Mutluluk Cenâb-ı Hakk’ın lütfettiği kadar ve O’nun elinde olan bir şeydir. İç sistemlerimizi yaratan yüce Sahibimiz nerede nasıl bir haz uyanacak, nasıl etkileşecek hepsini O kurmuş, dolayısıyla ayar mekanizması da O’nun elinde.
“İyi bir üniversite okuyacağım, iyi bir mesleğim olacak, arabanın en iyisine bineceğim o arabayla en iyi tatili yapacağım, zaten evliliğim çocuklarım da çok iyi olacak, mutluluğu söke söke almak üzereyim” düşünceleriyle bir yola giriyorsun. Ama o elde etmek istediğin şeyleri hem elde etmen garanti değil, hem de elde ettiğinde o düşündüğün hazza, mutluluğa, sonuçlara yol açması garanti değil. O aradaki ilişki doğrusal değil yani..
Hayattaki en büyük illüzyon, en büyük yanılgı imkanlar ile mutluluklar arasında bir doğrusal ilişki olduğunu sanmak. İmkanları, bizde mutluluğa, güven haline, huzura açacağı düşüncesiyle kovalıyoruz. Daha fazla nakit para daha fazla mutluluk diye bu ilişkiyi mutlak zannediyoruz. Cenâb-ı Hak da yok diyor o öyle değil, Biz içeriden durumu değiştiriyoruz, iç ayarlara müdahale ediyoruz dışarıdan yediğinden haz almıyor.
“Onların malları ve evlâtları seni imrendirmesin; çünkü Allah onlara dünyada bütün bunlarla eziyet vermeyi ve canlarının da inkârcı olarak çıkmasını murat ediyor.” (Tövbe Sûresi,85)

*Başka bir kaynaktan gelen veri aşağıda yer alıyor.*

(* ================================================================== *)
(** ** The request handler object and its methods *)

(** The instance attributes of a request handler that the methods below
    read and write.  [headers_buffer = None] is the state in which the
    attribute [_headers_buffer] does not exist yet; [wfile] is the list
    of the chunks written to the client, oldest first.  Writing always
    succeeds here: a client that has gone away, for which [wfile.write]
    raises [OSError], is not part of the handler state. *)
Record handler : Type := mkHandler {
  request_version : string;
  command : option string;
  self_path : string;
  headers_buffer : option (list string);
  wfile : list string;
  close_connection : bool
}.

Definition set_headers_buffer (b : option (list string)) (h : handler) :=
  mkHandler (request_version h) (command h) (self_path h) b (wfile h)
            (close_connection h).

Definition set_close_connection (c : bool) (h : handler) :=
  mkHandler (request_version h) (command h) (self_path h) (headers_buffer h)
            (wfile h) c.

Definition set_request_version (v : string) (h : handler) :=
  mkHandler v (command h) (self_path h) (headers_buffer h) (wfile h)
            (close_connection h).

Definition set_command (c : option string) (h : handler) :=
  mkHandler (request_version h) c (self_path h) (headers_buffer h) (wfile h)
            (close_connection h).

Definition set_path (p : string) (h : handler) :=
  mkHandler (request_version h) (command h) p (headers_buffer h) (wfile h)
            (close_connection h).

Definition wfile_write (data : string) (h : handler) :=
  mkHandler (request_version h) (command h) (self_path h) (headers_buffer h)
            (wfile h ++ [data]) (close_connection h).

(** A method body: it runs on the handler, may change it, and returns or
    raises.  What it changed before raising stays changed. *)
Definition M (A : Type) : Type := handler -> result A * handler.

Definition ret {A} (a : A) : M A := fun h => (Return a, h).
Definition throw {A} (e : exn) : M A := fun h => (Raise e, h).
Definition lift {A} (r : result A) : M A := fun h => (r, h).
Definition update (f : handler -> handler) : M unit :=
  fun h => (Return tt, f h).
Definition mbind {A B} (m : M A) (k : A -> M B) : M B :=
  fun h => match m h with
           | (Return a, h') => k a h'
           | (Raise e, h') => (Raise e, h')
           end.

Declare Scope handler_scope.
Delimit Scope handler_scope with handler.
Notation "x <- c1 ;; c2" := (mbind c1 (fun x => c2))
  (at level 61, c1 at next level, right associativity) : handler_scope.
Notation "c1 ;; c2" := (mbind c1 (fun _ => c2))
  (at level 61, right associativity) : handler_scope.

(** The two methods of the handler class that [serve.py] overrides.  The
    superclass calls them through [self], so its methods take the class
    of the object as an argument. *)
Record handler_class : Type := mkClass {
  self_end_headers : M unit;
  self_guess_type : string -> result pyval
}.

(** An open file: what [send_head] reads from it. *)
Record file : Type := mkFile {
  contents : string;
  st_size : Z;
  last_modified : string
}.

(** What building the page of a directory comes to: [os.listdir] raised
    [OSError]; or the page cannot be encoded, and
    [encode(enc, 'surrogateescape')] raises; or the encoded page. *)
Inductive listing : Type :=
| ListingDenied
| ListingUnencodable
| Listing (encoded : string).

(** What the handler methods obtain from outside the handler object
    during one request: class attributes, the clock, the file system,
    and library functions that are used as they are. *)
Record platform : Type := mkPlatform {
  responses : Z -> option (string * string);
  version_string : string;
  date_time_string : string;
  error_page : Z -> string -> string -> string;
  translate_path : string -> string;
  isdir : string -> bool;
  isfile : string -> bool;
  open_rb : string -> option file;
  urlsplit_path : string -> string;
  redirect_url : string -> string;
  listdir_page : string -> string -> listing;
  fs_encoding : string;
  use_browser_cache : file -> bool;
  extensions_map : string -> option string;
  mimetypes_guess_type : string -> option string;
  repr_str : string -> string
}.

Definition CR : ascii := ascii_of_nat 13.
Definition LF : ascii := ascii_of_nat 10.
Definition CRLF : string := String CR (String LF EmptyString).

Module BaseHTTPRequestHandler.
Local Open Scope handler_scope.

Definition protocol_version : string := "HTTP/1.0".
Definition error_content_type : string := "text/html;charset=utf-8".

Definition buffer_append (line : string) (h : handler) : handler :=
  match headers_buffer h with
  | None => set_headers_buffer (Some [line]) h
  | Some b => set_headers_buffer (Some (b ++ [line])) h
  end.

(** [send_response_only(code, message)] *)
Definition send_response_only (P : platform) (code : Z)
    (message : option string) : M unit :=
  fun h =>
    if negb (request_version h =? "HTTP/0.9") then
      let message :=
        match message with
        | Some m => m
        | None => match responses P code with
                  | Some (short, _) => short
                  | None => ""
                  end
        end in
      update (buffer_append
                (protocol_version ++ " " ++ PyStr.str_of_int code ++ " "
                 ++ message ++ CRLF)) h
    else ret tt h.

(** [send_header(keyword, value)] *)
Definition send_header (keyword value : string) : M unit :=
  (fun h =>
     if negb (request_version h =? "HTTP/0.9")
     then update (buffer_append (keyword ++ ": " ++ value ++ CRLF)) h
     else ret tt h) ;;
  if PyStr.lower keyword =? "connection" then
    if PyStr.lower value =? "close" then update (set_close_connection true)
    else if PyStr.lower value =? "keep-alive"
         then update (set_close_connection false)
         else ret tt
  else ret tt.

(** [flush_headers()] *)
Definition flush_headers : M unit :=
  fun h =>
    match headers_buffer h with
    | Some b =>
        update (fun h => set_headers_buffer (Some [])
                           (wfile_write (String.concat "" b) h)) h
    | None => ret tt h
    end.

(** [end_headers()] of the base class; appending to a buffer that does
    not exist raises. *)
Definition end_headers : M unit :=
  fun h =>
    if negb (request_version h =? "HTTP/0.9") then
      match headers_buffer h with
      | Some _ => (update (buffer_append CRLF) ;; flush_headers) h
      | None => throw AttributeError h
      end
    else ret tt h.

(** [send_response(code, message)]; the access log line goes to the
    standard error stream and is not part of the handler state. *)
Definition send_response (P : platform) (code : Z)
    (message : option string) : M unit :=
  send_response_only P code message ;;
  send_header "Server" (version_string P) ;;
  send_header "Date" (date_time_string P).

(** [send_error(code, message, explain)] *)
Definition send_error (self : handler_class) (P : platform) (code : Z)
    (message explain : option string) : M unit :=
  let '(shortmsg, longmsg) :=
    match responses P code with
    | Some sl => sl
    | None => ("???", "???")
    end in
  let message := match message with Some m => m | None => shortmsg end in
  let explain := match explain with Some x => x | None => longmsg end in
  send_response P code (Some message) ;;
  send_header "Connection" "close" ;;
  body <- (if (200 <=? code)%Z
              && negb ((code =? 204)%Z || (code =? 205)%Z || (code =? 304)%Z)
           then
             let body := error_page P code message explain in
             send_header "Content-Type" error_content_type ;;
             send_header "Content-Length"
               (PyStr.str_of_int (Z.of_nat (String.length body))) ;;
             ret (Some body)
           else ret None) ;;
  self_end_headers self ;;
  fun h =>
    match body with
    | Some b =>
        if negb (match command h with
                 | Some c => c =? "HEAD"
                 | None => false
                 end)
           && negb (b =? "")
        then update (wfile_write b) h
        else ret tt h
    | None => ret tt h
    end.

(** What [http.client.parse_headers] makes of the lines after the
    request line: the headers, of which [parse_request] reads
    [Connection] and [Expect] (empty when absent), or one of the two
    exceptions that [parse_request] catches.  [LineTooLong] is caught
    first, any other [HTTPException] second. *)
Inductive request_headers : Type :=
| Headers (connection expect : string)
| LineTooLong (err : string)
| HTTPException (err : string).

Definition default_request_version : string := "HTTP/0.9".

(** [a >= b] on tuples of two integers. *)
Definition pair_ge (a b : Z * Z) : bool :=
  (fst b <? fst a)%Z || ((fst a =? fst b)%Z && (snd b <=? snd a)%Z).

(** The [try] block of [parse_request]: the text after [HTTP/] and the
    two numbers of the version; [None] when [ValueError] or
    [IndexError] is raised. *)
Definition version_number (version : string)
    : option (string * (Z * Z)) :=
  if String.prefix "HTTP/" version then
    match nth_error (PyStr.split_once "/" version) 1 with
    | Some base_version_number =>
        match PyStr.split_at "." base_version_number with
        | [major; minor] =>
            match PyStr.int major, PyStr.int minor with
            | Some a, Some b => Some (base_version_number, (a, b))
            | _, _ => None
            end
        | _ => None
        end
    | None => None
    end
  else None.

(** [handle_expect_100()] *)
Definition handle_expect_100 (self : handler_class) (P : platform)
    : M bool :=
  send_response_only P 100 None ;;
  self_end_headers self ;;
  ret true.

(** The path as [parse_request] stores it: leading slashes are reduced
    to one. *)
Definition stored_path (path : string) : string :=
  if String.prefix "//" path
  then ("/" ++ string_of_list_ascii
                 (PyStr.lstrip_list "/" (list_ascii_of_string path)))%string
  else path.

(** [parse_request()], from the words of the request line on.  The
    result is what the method returns. *)
Definition parse_words (self : handler_class) (P : platform)
    (requestline : string) (words : list string)
    (headers : request_headers) : M bool :=
  if (List.length words =? 0)%nat then ret false else
  accepted <-
    (if (3 <=? List.length words)%nat then
       let version := last words "" in
       match version_number version with
       | None =>
           send_error self P 400
             (Some ("Bad request version (" ++ repr_str P version ++ ")")%string)
             None ;;
           ret false
       | Some (base_version_number, number) =>
           (if pair_ge number (1, 1)%Z
               && String.leb "HTTP/1.1" protocol_version
            then update (set_close_connection false) else ret tt) ;;
           if pair_ge number (2, 0)%Z then
             send_error self P 505
               (Some ("Invalid HTTP version (" ++ base_version_number
                      ++ ")")%string)
               None ;;
             ret false
           else update (set_request_version version) ;; ret true
       end
     else ret true) ;;
  if negb accepted then ret false else
  if negb ((2 <=? List.length words)%nat && (List.length words <=? 3)%nat)
  then
    send_error self P 400
      (Some ("Bad request syntax (" ++ repr_str P requestline ++ ")")%string)
      None ;;
    ret false
  else
    match words with
    | command :: path :: _ =>
        accepted <-
          (if (List.length words =? 2)%nat then
             update (set_close_connection true) ;;
             if negb (command =? "GET") then
               send_error self P 400
                 (Some ("Bad HTTP/0.9 request type ("
                        ++ repr_str P command ++ ")")%string) None ;;
               ret false
             else ret true
           else ret true) ;;
        if negb accepted then ret false else
        update (fun h => set_path (stored_path path)
                           (set_command (Some command) h)) ;;
        match headers with
        | LineTooLong err =>
            send_error self P 431 (Some "Line too long") (Some err) ;;
            ret false
        | HTTPException err =>
            send_error self P 431 (Some "Too many headers") (Some err) ;;
            ret false
        | Headers conntype expect =>
            (if PyStr.lower conntype =? "close"
             then update (set_close_connection true)
             else if (PyStr.lower conntype =? "keep-alive")
                     && String.leb "HTTP/1.1" protocol_version
                  then update (set_close_connection false)
                  else ret tt) ;;
            fun h =>
              if (PyStr.lower expect =? "100-continue")
                 && String.leb "HTTP/1.1" protocol_version
                 && String.leb "HTTP/1.1" (request_version h)
              then handle_expect_100 self P h
              else ret true h
        end
    | _ => ret false
    end.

Her şeyin yönetimini bizi Var Eden Allah azze ve cellenin elinde. Bunun bilincinde olmaz isek o zaman varlıklı koşullar mutluluklara yol açar yanılgısına gireriz. Bunun tam tersi de yanılgıdır; yoksunluk da imkansızlık da huzursuzluk ve acı verir gibi sanırız. Halbuki o kısmı da öyle değildir.